Inference of allelopathy is complicated by effects of activated carbon on plant growth

Allelopathy can play an important role in structuring plant communities, but allelopathic effects are often difficult to detect because many methods used to test for allelopathy can be confounded by experimental artifacts. The use of activated carbon, a technique for neutralizing allelopathic compounds, is now employed in tests for allelopathy; however, this technique also could produce large experimental artifacts. In three independent experiments, it was shown that adding activated carbon to potting media affected nutrient availability and plant growth.
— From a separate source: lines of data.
(** * Race-car telemetry pipeline: reshape, derive, first-crossing times

    A shallow embedding of [main.py]: [load_and_process_data],
    [find_first_conditions] and the [__main__] block, together with the
    part of pandas and numpy they call.

    Conventions.
    - A cell of a pivoted table is [option Q]: [None] is NaN (missing),
      [Some q] a finite number.  Arithmetic is exact; IEEE rounding and
      the infinities are not represented.
    - A channel identifier is an integer ([Z]); on an integer [int(col)]
      is the identity.
    - The files are those of the data model: a header row, and in every
      data row a time, a channel identifier that is an integer, and a
      value field that is a number or empty.  A file without a header
      row, with an empty time or channel field or with a channel
      identifier that is a fraction is outside the model, and no
      statement below speaks of it.  A file with a value field that is
      text is read into a frame of its own ([txt.CsvFrame]), on which
      only the loader is modelled.
    - The type of the time keys is a parameter: [Q] when [read_csv] reads
      the time column as numbers, [string] when some field of the column
      is not a number and [read_csv] keeps the whole column as text.  The
      program touches the keys only through their order.
    - An exception is a value of [exn]; a computation that may raise
      returns a [result]. *)

From Stdlib Require Import List String Ascii Bool Arith ZArith QArith Lqa Lia.
From Stdlib Require Import DecimalString DecimalZ Sorted.
Import ListNotations.
Local Open Scope list_scope.

Set Implicit Arguments.

(** ** Exceptions *)

Inductive exn : Type :=
| KeyError (key : string)
| ValueError (msg : string)
| FileNotFoundError (path : string)
| TypeError (msg : string).

Inductive result (A : Type) : Type :=
| Ok (a : A)
| Raise (e : exn).

Arguments Ok {A} a.
Arguments Raise {A} e.

Definition bind {A B : Type} (r : result A) (k : A -> result B) : result B :=
  match r with
  | Ok a => k a
  | Raise e => Raise e
  end.

Notation "x <- r ;; k" := (bind r (fun x => k))
  (at level 61, r at next level, right associativity).

(** ** Keys of an index *)

Class IndexKey (T : Type) := key_cmp : T -> T -> comparison.

#[export] Instance Q_key : IndexKey Q := Qcompare.
#[export] Instance Z_key : IndexKey Z := Z.compare.
#[export] Instance string_key : IndexKey string := String.compare.

Definition key_eqb {T : Type} `{IndexKey T} (x y : T) : bool :=
  match key_cmp x y with
  | Eq => true
  | _ => false
  end.

(** The laws the proofs use; they hold of the three instances. *)
Class KeyLaws (T : Type) `{IndexKey T} : Prop := {
  cmp_refl : forall x : T, key_cmp x x = Eq;
  cmp_antisym : forall x y : T, key_cmp y x = CompOpp (key_cmp x y);
  cmp_eq_compat : forall x y z : T, key_cmp x y = Eq -> key_cmp x z = key_cmp y z;
  cmp_lt_trans : forall x y z : T,
      key_cmp x y = Lt -> key_cmp y z = Lt -> key_cmp x z = Lt
}.

Arguments KeyLaws T {_}.

Definition key_lt {T : Type} `{IndexKey T} (x y : T) : Prop := key_cmp x y = Lt.

(** ** numpy *)

Module np.

(** [np.interp(x, xp, fp)] at an integer abscissa, over the sample points
    [p0 :: rest] (abscissa, ordinate) in ascending order of abscissa:
    the ordinate of the first point at or left of it, the ordinate of the
    last point at or right of it, and in between
    [slope * (x - xp[j]) + fp[j]] on the segment that holds [x]. *)
Fixpoint interp (p0 : Z * Q) (rest : list (Z * Q)) (x : Z) : Q :=
  let '(x0, y0) := p0 in
  if (x <=? x0)%Z then y0
  else match rest with
       | [] => y0
       | (x1, y1) :: rest' =>
           if (x <? x1)%Z
           then ((y1 - y0) / inject_Z (x1 - x0)) * inject_Z (x - x0) + y0
           else interp (x1, y1) rest' x
       end.

End np.

(** ** pandas *)

Module pd.

(** A column of a pivoted table. *)
Definition Series : Type := list (option Q).

(** What [read_csv] returns, as far as the program looks at it: the
    columns named [time], [channel] and [value], each [None] when the
    header row has no such name.  The columns of one frame have one
    length. *)
Record CsvFrame (T : Type) : Type := {
  col_time : option (list T);
  col_channel : option (list Z);
  col_value : option (list (option Q))
}.

(** A table: the row keys and the labelled columns, in order. *)
Record DataFrame (T L : Type) : Type := {
  index : list T;
  data : list (L * Series)
}.

Definition columns {T L : Type} (df : DataFrame T L) : list L :=
  map fst (data df).

(** [df[name]] on the frame read from the file. *)
Definition csv_getitem {A : Type} (name : string) (col : option (list A))
  : result (list A) :=
  match col with
  | Some l => Ok l
  | None => Raise (KeyError name)
  end.

(** One record per data row. *)
Definition records {T : Type} (ts : list T) (cs : list Z) (vs : list (option Q))
  : list (T * Z * option Q) :=
  combine (combine ts cs) vs.

Section Keys.
Context {T : Type} `{IndexKey T}.

Fixpoint insert_key (x : T) (l : list T) : list T :=
  match l with
  | [] => [x]
  | y :: l' =>
      match key_cmp x y with
      | Lt => x :: l
      | Eq => l
      | Gt => y :: insert_key x l'
      end
  end.

(** The distinct keys of a list, ascending: a level of the index. *)
Definition sorted_unique (l : list T) : list T :=
  fold_right insert_key [] l.

(** [Index.min()]: NaN ([None]) on the empty index. *)
Fixpoint index_min (l : list T) : option T :=
  match l with
  | [] => None
  | x :: l' =>
      match index_min l' with
      | None => Some x
      | Some m => Some (match key_cmp x m with Gt => m | _ => x end)
      end
  end.
End Keys.

Section Pivot.
Context {T : Type} `{IndexKey T}.

Definition same_entry (t : T) (c : Z) (r : T * Z * option Q) : bool :=
  let '(t', c', _) := r in key_eqb t' t && (c' =? c)%Z.

(** Two rows with one (time, channel) pair. *)
Fixpoint has_duplicates (recs : list (T * Z * option Q)) : bool :=
  match recs with
  | [] => false
  | (t, c, _) :: rest => existsb (same_entry t c) rest || has_duplicates rest
  end.

(** The value recorded for a pair, NaN when there is no such row. *)
Definition entry (recs : list (T * Z * option Q)) (t : T) (c : Z) : option Q :=
  match find (same_entry t c) recs with
  | Some (_, _, v) => v
  | None => None
  end.

Definition times (recs : list (T * Z * option Q)) : list T :=
  map (fun r => fst (fst r)) recs.

Definition channels (recs : list (T * Z * option Q)) : list Z :=
  map (fun r => snd (fst r)) recs.

(** [Series.unstack]: rows and columns are the distinct keys,
    ascending; a pair without a row is NaN. *)
Definition unstack (recs : list (T * Z * option Q)) : DataFrame T Z :=
  let idx := sorted_unique (times recs) in
  {| index := idx;
     data := map (fun c => (c, map (fun t => entry recs t c) idx))
                 (sorted_unique (channels recs)) |}.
For most species tested, activated carbon increased plant biomass, even in the absence of the potentially allelopathic agent. The increased growth corresponded to increased plant nitrogen content, likely resulting from greater nitrogen availability. Activated carbon also affected nitrogen and other nutrient concentrations in soil media in the absence of plants. The observed effects of activated carbon on plant growth can confound its use to test for allelopathy. The detection of allelopathy relies on the difference between plant growth in medium with carbon and that in medium without carbon in the presence of the potentially allelopathic competitor; however, this difference may be biased if activated carbon alters soil nutrient availability and plant growth even in the absence of the focal allelopathic agent.